Condi already has her Chutzpah of the Week award, so the timing seems right for Paul Wolfowitz to get his. Think of all they have in common, from their prestigious academic credentials to a preternatural disposition for aggression in the face of adversity. In this case the context can be found in Steven Weisman's current "review of the bidding" in Wolfowitz' conflict with the World Bank over whether he should keep his job. Weisman's lead paragraphs illustrate the delicacy and tact that the Bank, as an institution, has tried to bring to bear on what must be such an unpleasant situation:
Paul D. Wolfowitz’s struggle to hold on to his job as World Bank president suffered a major setback on Thursday when more than 40 members of the organization’s anticorruption team, formed to promote transparent government and closely identified with Mr. Wolfowitz, declared that the controversy over his conduct was undermining their work.
Without directly calling for his resignation or removal, the team said that Mr. Wolfowitz and the bank’s board needed to take “clear and decisive actions to resolve this crisis,” which it said was undermining the bank’s “credibility and authority to engage” on the corruption issue.
“The credibility of our front-line staff is eroding in the face of legitimate questions from our clients about the bank’s ability to practice what it preaches on governance,” the statement said. “In these circumstances, we cannot credibly implement the GAC strategy,” using the acronym for governance and anticorruption.
So how has Wolfowitz reacted? We learn this by progressing further into Weisman's article:
Mr. Wolfowitz, who has steadily lost support in recent weeks at the bank and in finance ministries around the world, had asked Wednesday to appear before the board next week. He conveyed that request in a letter charging that the board had treated him “shabbily and unfairly” by not giving him enough time to make his case.
Having read several other accounts of this affair, I am willing to stick my neck out and say that Weisman did a pretty good job of keeping bias out of his lead paragraphs, leading us to wonder just how it is that the Bank board has been unfair, let alone shabby, to Wolfowitz. Having enough time seems like a pretty shallow argument, given how long this pot has been boiling. Perhaps Wolfowitz needs the time because he assumed that the controversy would just run out of steam; but to now accuse his accusers of unfair and shabby treatment in the wake of his own failure to recognize the need to prepare a defense makes for a good working definition of chutzpah!
1 comment:
Githongo Calls on Wolfowitz to Resign
WASHINGTON, D.C., April 30 /PRNewswire-USNewswire/ -- Asserting that Western admonitions about corruption to Africa and other developing regions are undermined by the misbehaviour of World Bank president Paul Wolfowitz, Kenya’s former permanent secretary for ethics and governance, Dr. John Githongo, has called on Wolfowitz to resign his post.

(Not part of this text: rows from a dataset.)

(** X3.  [Add] of an absent key under a present parent, in a cache that is
    unbounded or whose list is not full, returns nil and reports the size
    grown by one; afterwards [Peek] finds the key with its value and parent
    key, its branch is the branch of the parent followed by the new entry,
    and every other key is found or missed as before. *)
Theorem X3_Add_with_room c k v pk par :
  reachable c → keysMap c !! pk = Some par → keysMap c !! k = None →
  (maxEntries c ≤ 0 ∨ lru.Len (lruList c) < maxEntries c) →
  ∃ branch c',
    PeekBranch pk c = Done branch [IncHits] c ∧
    Add k v pk c = Done None [SetAmount (Len c + 1)] c' ∧
    Len c' = Len c + 1 ∧
    Peek k c' = Done (mkCacheNode k v pk, true) [IncHits] c' ∧
    PeekBranch k c' = Done (branch ++ [mkCacheNode k v pk]) [IncHits] c' ∧
    ∀ k', k' ≠ k → returned (Peek k' c') = returned (Peek k' c).
Proof.
  intros Hr Hpar Hk Hroom.
  pose proof (reachable_Inv c Hr) as Hinv. pose proof Hinv as [Hwf Hcap].
  destruct (wf_keys _ _ Hwf pk par Hpar) as [HparL Hpkey].
  destruct (addNew_spec k v par c Hinv HparL)
    as (ns & c4 & E & Hnd & Hl & Hadd & Hwf5 & _).
  unfold Add. rewrite Hpar, Hk, Hadd. clear Hadd.
  set (c5 := promote ns c4) in *.
  destruct (promote_fields ns c4) as (Em & Ee & Ekm & _ & Eh & Enx).
  fold c5 in Em, Ee, Ekm, Eh, Enx.
  assert (NoDup (lruList c4)) as Hnd4.
  { rewrite (linked_lruList _ _ _ _ _ Hl). apply NoDup_cons. split; [|by destruct Hwf].
    intros Hin%(wf_alloc _ _ Hwf). lia. }
  assert (Len c5 = Len c + 1) as HLen.
  { unfold Len. rewrite Ekm, (linked_keysMap _ _ _ _ _ Hl), map_size_insert_None by done. lia. }
  rewrite settle_room.
  2:{ unfold overCapacity, lru.Len, c5. rewrite promote_length by done.
      fold c5. rewrite Em, (linked_maxEntries _ _ _ _ _ Hl), (linked_lruList _ _ _ _ _ Hl).
      unfold lru.Len in Hroom. simpl. lia. }
  exists (rev (map (cacheNodeOf c) ns)), c5. rewrite HLen.
  split; [unfold PeekBranch; by rewrite Hpar, E, fillBranch_spec|].
  split; [done|]. split; [done|].
  destruct (linked_new k v pk par c c4 Hwf Hl Hpar) as (Hkey & Hval & Hpk).
  split; [|split].
  - unfold Peek. rewrite Ekm, (linked_keysMap _ _ _ _ _ Hl), lookup_insert_eq.
    unfold parentKey, node in *. rewrite Eh, Hval, Hpk. done.
  - assert (chain c5 (Some par) = Some ns) as E5.
    { unfold chain, chainFuel. rewrite Eh, Enx. change (chain c4 (Some par) = Some ns).
      eapply (linked_chain k v par c c4); [done..| |done].
      intros p [= <-]. by eapply wf_alloc. }
    assert (chain c5 (Some (next c)) = Some (next c :: ns)) as E5'.
    { apply chain_cons; [done|].
      by rewrite Eh, (linked_parent _ _ _ _ _ Hl), decide_True. }
    unfold PeekBranch. rewrite Ekm, (linked_keysMap _ _ _ _ _ Hl), lookup_insert_eq.
    rewrite E5', fillBranch_spec. simpl. do 2 f_equal.
    + f_equal. apply map_ext_in. intros x Hx%list_elem_of_In.
      unfold c5. rewrite cacheNodeOf_promote.
      assert (x < next c)%nat as Hlt.
      { eapply chain_alloc; [exact Hwf|exact E| |done]. intros p [= <-]. by eapply wf_alloc. }
      destruct (linked_old k v par c c4 x Hwf Hl Hlt) as (Hkx & Hvx & Hpx).
      unfold cacheNodeOf, node in *. by rewrite Hkx, Hvx, Hpx.
    + unfold cacheNodeOf, parentKey, node in *. by rewrite Eh, Hkey, Hval, Hpk.
  - intros k' Hne. unfold Peek.
    rewrite Ekm, (linked_keysMap _ _ _ _ _ Hl), lookup_insert_ne by done.
    destruct (keysMap c !! k') as [p|] eqn:Ep; [|done]. simpl.
    destruct (wf_keys _ _ Hwf k' p Ep) as [HpL _].
    destruct (linked_old k v par c c4 p Hwf Hl (wf_alloc _ _ Hwf p HpL)) as (_ & Hv & Hp).
    unfold parentKey, node in *. rewrite Eh, Hv, Hp. done.
Qed.

(** X4.  [Add] on a cache whose recency list is full evicts the least recently used node that is
    not on the chain of the parent of the new entry: the callback, when
    there is one, is told the key, the value and the parent key of that
    node, after the collaborator was told the size; the node leaves the
    list, which stays full. *)
Theorem X4_Add_evicts_least_recent c k v pk par ns t :
  reachable c → 0 < maxEntries c → lru.Len (lruList c) = maxEntries c →
  keysMap c !! pk = Some par → keysMap c !! k = None →
  chain c (Some par) = Some ns →
  last (filter (.∉ ns) (lruList c)) = Some t →
  ∃ c', Add k v pk c =
          Done None
               (SetAmount (Len c') ::
                if onEvict c then [OnEvict (cacheNodeOf c t)] else [])
               c' ∧
        (t ∉ lruList c') ∧ lru.Len (lruList c') = maxEntries c.
Proof.
  intros Hr Hpos Hlen Hpar Hk E Ht.
  pose proof (reachable_Inv c Hr) as Hinv. pose proof Hinv as [Hwf Hcap].
  destruct (wf_keys _ _ Hwf pk par Hpar) as [HparL Hpkey].
  destruct (addNew_spec k v par c Hinv HparL)
    as (ns' & c4 & E' & Hnd & Hl & Hadd & Hwf5 & _).
  rewrite E in E'. injection E' as <-.
  unfold Add. rewrite Hpar, Hk, Hadd. clear Hadd.
  set (n := next c) in *. set (c5 := promote ns c4) in *.
  destruct (promote_fields ns c4) as (Em & Ee & Ekm & _ & Eh & _).
  fold c5 in Em, Ee, Ekm, Eh.
  assert (n ∉ ns) as Hn.
  { intros Hin. apply (chain_alloc _ _ _ _ _ Hwf E) in Hin; [unfold n in Hin; lia|].
    intros p [= <-]. by eapply wf_alloc. }
  assert (NoDup (lruList c4)) as Hnd4.
  { rewrite (linked_lruList _ _ _ _ _ Hl). apply NoDup_cons. split; [|by destruct Hwf].
    intros Hin%(wf_alloc _ _ Hwf). lia. }
  assert (t ∈ lruList c) as HtL.
  { apply last_Some_elem_of in Ht. apply list_elem_of_filter in Ht. tauto. }
  assert (lru.Back (lruList c5) = Some t) as Hback.
  { unfold c5. rewrite promote_lruList by done.
    rewrite (linked_lruList _ _ _ _ _ Hl). fold n.
    rewrite (filter_cons_True (.∉ ns)) by done.
    unfold lru.Back. rewrite last_app, last_cons, Ht. done. }
  assert (length (lruList c5) = S (length (lruList c))) as Hlen5.
  { unfold c5. rewrite promote_length by done.
    by rewrite (linked_lruList _ _ _ _ _ Hl). }
  unfold settle. rewrite decide_True.
  2:{ unfold overCapacity, lru.Len in *. rewrite Em, (linked_maxEntries _ _ _ _ _ Hl). lia. }
  rewrite (evict_tail c5 t Hback).
  destruct (linked_old k v par c c4 t Hwf Hl (wf_alloc _ _ Hwf t HtL)) as (Hkey & Hval & Hpk).
  replace (mkCacheNode (key (heap c5 t)) (val (heap c5 t)) (parentKey c5 t))
    with (cacheNodeOf c t).
  2:{ unfold cacheNodeOf, parentKey, node in *. by rewrite Eh, Hkey, Hval, Hpk. }
  set (c' := removeFromParent t _).
  destruct (removeFromParent_fields t
      (setKeysMap (delete (key (heap c5 t)) (keysMap c5))
         (setLruList (lru.Remove t (lruList c5)) c5)))
      as (_ & Ee' & _ & El' & _). fold c' in Ee', El'. simpl in Ee', El'.
  exists c'. rewrite Ee', Ee, (linked_onEvict _ _ _ _ _ Hl). split; [done|].
  rewrite El'. split.
  - rewrite elem_of_Remove. tauto.
  - assert (t ∈ lruList c5) as Ht5.
    { apply last_Some_elem_of in Hback. done. }
    pose proof (length_Remove (lruList c5) t (wf_nodup _ _ Hwf5) Ht5).
    unfold lru.Len in *. lia.
Qed.
(** The scenario of the spec: [forward(5)] with the pen down moves the
    turtle to (0,0,5) and leaves the pen block in the six cells from
    (0,0,0) to (0,0,5); [undo()] moves it back and leaves the pen block
    only under the turtle, where it was. *)
Example forward_five_cells :
  position (_state forward_five) = (0, 0, 5)
  ∧ dom (filter (fun vb => vb.2 = stone) (_cache (_screen forward_five)))
    = {[ (0, 0, 0); (0, 0, 1); (0, 0, 2); (0, 0, 3); (0, 0, 4); (0, 0, 5) ]}
  ∧ position (_state forward_five_undone) = (0, 0, 0)
  ∧ dom (filter (fun vb => vb.2 = stone) (_cache (_screen forward_five_undone)))
    = {[ (0, 0, 0) ]}
  ∧ dom (filter (fun vb => vb.2 = stone) (_cache (_screen spawn)))
    = {[ (0, 0, 0) ]}.
Proof.
  repeat split; apply bool_decide_unpack; vm_compute; exact I.
Qed.

(** C8, as the claim states it, fails: the entry that the last
    [forward(2)] pushes is a "line" entry of three cells, not two. *)
Lemma pen_scenario_line_is_not_two_cells :
  action <$> head (below (_history pen_scenario)) = Some "line"
  ∧ ¬ (size ∘ changed <$> head (below (_history pen_scenario)) = Some 2%nat).
Proof.
  split; [vm_compute; reflexivity|].
  vm_compute. discriminate.
Qed.

(** C8, as the code has it.  Of the entries below the marker, the three
    pushed by [penup()], [forward(3)] and [pendown()] are "move" entries
    without cells, and the one pushed by [forward(2)] is a "line" entry of
    the three cells of the path from (0,0,3) to (0,0,5), both ends
    included.  Afterwards exactly these three cells hold the pen block
    among the cells the turtle has touched; the first of them held it
    already, under the turtle, so the last batch sends the pen block for
    the other two. *)
Theorem pen_scenario_cells :
  (fun e => (action e, dom (changed e))) <$> below (_history pen_scenario)
  = [("line", {[ (0, 0, 3); (0, 0, 4); (0, 0, 5) ]});
     ("move", ∅); ("move", ∅); ("move", ∅); ("home", ∅)]
  ∧ (fun e => (action e, position e)) <$> below (_history pen_scenario)
    = [("line", (0, 0, 5)); ("move", (0, 0, 3)); ("move", (0, 0, 3));
       ("move", (0, 0, 0)); ("home", (0, 0, 0))]
  ∧ dom (filter (fun vb => vb.2 = stone) (_cache (_screen pen_scenario)))
    = {[ (0, 0, 3); (0, 0, 4); (0, 0, 5) ]}
  ∧ dom (filter (fun vb => vb.2 = stone) (_cache (_screen pen_scenario_before)))
    = {[ (0, 0, 3) ]}
  ∧ (dom ∘ filter (fun vb => vb.2 = stone))
      <$> last (sends (w_log (_world (_screen pen_scenario))))
    = Some {[ (0, 0, 4); (0, 0, 5) ]}.
Proof.
  repeat split; apply bool_decide_unpack; vm_compute; exact I.
Qed.

(** C9, as the claim states it, fails: with a [Vector] constructor that
    stores what it is given, [goto((1, 2))] of a hidden turtle with the
    pen up raises nothing; it returns, having pushed a "move" entry and
    sent a batch to the world. *)
Lemma goto_malformed_returns :
  let o := @goto Loose (PySeq [1; 2]) PyNone PyNone hidden_turtle in
  error o = None
  ∧ (action <$> _history (final o)) = "move" :: (action <$> _history hidden_turtle)
  ∧ length (w_log (_world (_screen (final o))))
    = S (length (w_log (_world (_screen hidden_turtle)))).
Proof. vm_compute. repeat split; reflexivity. Qed.
(** C3: with a kd-tree that keeps its contract, a non-empty displayed
    point sequence and a non-empty reference cloud, the output (started
    from an empty vector) holds the nearest-neighbour index of every
    displayed point and has between 1 and min (displayed points,
    reference points) elements; an empty displayed point sequence gives
    the empty index set. *)
Theorem correspondence_covers_and_bounded
    (contract : KdTreeContract kd_impl)
    (src : vtkPolyData) (tgt : PointCloud) (cloud : PointCloud) :
  extract_cloud src = Ok cloud ->
  points tgt <> [] ->
  (points cloud <> [] ->
   exists kdtree out,
     setInputCloud tgt = Ok kdtree /\
     getCorrespondingPointCloud src tgt [] = Ok out /\
     (forall p, In p (points cloud) ->
        exists nn0, nearest_index kdtree p = Some nn0 /\ In nn0 out) /\
     (1 <= List.length out)%nat /\
     (List.length out <=
      Nat.min (List.length (points cloud)) (List.length (points tgt)))%nat)
  /\
  (points cloud = [] -> getCorrespondingPointCloud src tgt [] = Ok []).
Proof.
  intros Hc Htgt.
  destruct (built_when_nonempty tgt Htgt) as (kdtree & Hk).
  destruct (answers_total kdtree (points cloud)) as (found & Hf).
  { intros p _.
    destruct (answer_in_reference tgt kdtree p Htgt Hk) as (n & Hn & _).
    exists n. exact Hn. }
  assert (Hrun : getCorrespondingPointCloud src tgt [] =
                 Ok (Std.unique (Std.sort found))).
  { unfold getCorrespondingPointCloud. rewrite Hc. simpl.
    rewrite (resolve_run _ _ _ _ _ Hk Hf). reflexivity. }
  split.
  - intros Hne. exists kdtree, (Std.unique (Std.sort found)).
    split; [exact Hk|]. split; [exact Hrun|].
    assert (Hcov : forall p, In p (points cloud) ->
              exists nn0, nearest_index kdtree p = Some nn0 /\
                          In nn0 (Std.unique (Std.sort found))).
    { intros p Hp. destruct (answers_covers _ _ _ Hf p Hp) as (n & Hn & Hin).
      exists n. split; [exact Hn | apply sort_unique_In, Hin]. }
    split; [exact Hcov|]. split.
    + destruct (points cloud) as [|p rest] eqn:Hpts; [congruence|].
      destruct (Hcov p (or_introl eq_refl)) as (n & _ & Hin).
      destruct (Std.unique (Std.sort found)); [contradiction | simpl; lia].
    + apply Nat.min_glb.
      * rewrite <- (answers_length _ _ _ Hf). apply sort_unique_length.
      * pose proof (ascending_bounded_length
                      (Std.unique (Std.sort found)) 0
                      (Z.of_nat (List.length (points tgt)))
                      (sort_unique_ascending found)) as Hb.
        assert (Hall : Forall
                  (fun a => 0 <= a < Z.of_nat (List.length (points tgt)))
                  (Std.unique (Std.sort found))).
        { apply Forall_forall. intros n Hin.
          apply (proj1 (sort_unique_In _ _)) in Hin.
          destruct (answers_from _ _ _ Hf n Hin) as (p & _ & Hp).
          destruct (answer_in_reference tgt kdtree p Htgt Hk)
            as (n' & Hn' & Hr).
          congruence. }
        specialize (Hb Hall). lia.
  - intros Hempty. rewrite Hrun. rewrite Hempty in Hf. simpl in Hf.
    injection Hf as <-. reflexivity.
Qed.

(** The extraction reads the point count and the points below it,
    nothing else of the geometry. *)
Lemma extract_cloud_ext (src src' : vtkPolyData) :
  GetNumberOfPoints src = GetNumberOfPoints src' ->
  (forall i, 0 <= i < GetNumberOfPoints src -> GetPoint src i = GetPoint src' i) ->
  extract_cloud src = extract_cloud src'.
Proof.
  intros Hn Hp.
  destruct (Z.lt_ge_cases (GetNumberOfPoints src) 0) as [Hneg|Hpos].
  - unfold extract_cloud. rewrite <- Hn.
    replace (Z.to_nat (GetNumberOfPoints src)) with 0%nat by lia.
    reflexivity.
  - destruct (Z.lt_ge_cases (GetNumberOfPoints src) (2 ^ 32)) as [Hs|Hl].
    + rewrite !extract_cloud_fits by lia. rewrite <- Hn. do 2 f_equal.
      unfold displayed_points. rewrite <- Hn. apply map_ext_in.
      intros k Hk. apply in_seq in Hk. unfold narrowed_point.
      rewrite Hp by lia. reflexivity.
    + rewrite !extract_cloud_overruns by lia. reflexivity.
Qed.

(** C10: the indices vector is not cleared: the output is the strictly
    ascending, repetition-free union of what the vector held on entry
    and of the indices matched from an empty vector, so an entry the
    clouds alone do not produce changes the result. *)
Theorem correspondence_appends_to_indices
    (src : vtkPolyData) (tgt : PointCloud) (indices out : Indices) :
  getCorrespondingPointCloud src tgt indices = Ok out ->
  ascending out /\
  NoDup out /\
  exists fresh,
    getCorrespondingPointCloud src tgt [] = Ok fresh /\
    (forall i, In i out <-> In i indices \/ In i fresh) /\
    (forall i, In i indices -> ~ In i fresh -> out <> fresh).
Proof.
  intros Hrun.
  destruct (getCorrespondingPointCloud_inv _ _ _ _ Hrun) as (cloud & Hc & Hr).
  destruct (resolve_inv _ _ _ _ Hr) as (kdtree & found & Hk & Hf & ->).
  split; [apply sort_unique_ascending|].
  split; [apply ascending_NoDup, sort_unique_ascending|].
  exists (Std.unique (Std.sort found)).
  assert (Hunion : forall i,
            In i (Std.unique (Std.sort (indices ++ found))) <->
            In i indices \/ In i (Std.unique (Std.sort found))).
  { intros i. rewrite !sort_unique_In, in_app_iff. tauto. }
  split.
  - unfold getCorrespondingPointCloud. rewrite Hc. simpl.
    rewrite (resolve_run _ _ _ _ _ Hk Hf). reflexivity.
  - split; [exact Hunion|].
    intros i Hi Hnot Heq. apply Hnot. rewrite <- Heq.
    apply Hunion. left. exact Hi.
Qed.

End Correspondence.

(** ** Runs on the sample data *)

Section SampleRuns.

Import Sample MoreSamples.

Lemma correspondence_strictly_ascending_witness :
  @getCorrespondingPointCloud SpatialIndex.linear_scan crowded reference []
    = Ok [2] /\
  (ascending [2] /\
   NoDup [2] /\
   forall cloud kdtree p q nn0,
     extract_cloud crowded = Ok cloud ->
     @setInputCloud SpatialIndex.linear_scan reference = Ok kdtree ->
     In p (points cloud) -> In q (points cloud) ->
     @nearest_index SpatialIndex.linear_scan kdtree p = Some nn0 ->
     @nearest_index SpatialIndex.linear_scan kdtree q = Some nn0 ->
     count_occ Z.eq_dec [2] nn0 = 1%nat).
Proof.
  split.
  - vm_compute. reflexivity.
  - apply (@correspondence_strictly_ascending SpatialIndex.linear_scan
             crowded reference [] [2]).
    vm_compute. reflexivity.
Defined.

“Corruption in Western capitals and in international financial institutions can do little but fuel the cynicism of corrupt officials in Africa and elsewhere,” said Githongo in a statement prepared for the news media. “When Paul Wolfowitz uses his influence as a US Government official and as president of the World Bank to fill the purse of his paramour (and, by inference, to line his own pockets as well), one can hear the cackling from state houses and presidential palaces all across Africa.”
Githongo said: “Paul Wolfowitz should resign now, before his poor example and bad judgment are emulated by petty dictators and venal middle managers throughout the developing world.”
He added: “Wolfowitz, of all people, should know better than to use his office for enrichment. He should be ashamed of himself.”
Since being forced into exile by a hostile political climate in his native Kenya, John Githongo has been a fellow at St. Antony’s College at Oxford University. In February, he accepted an appointment at Queen’s University in Ontario as a research fellow at the International Development Research Centre, where he is collaborating on a major research initiative on Ethnicity and Democratic Governance.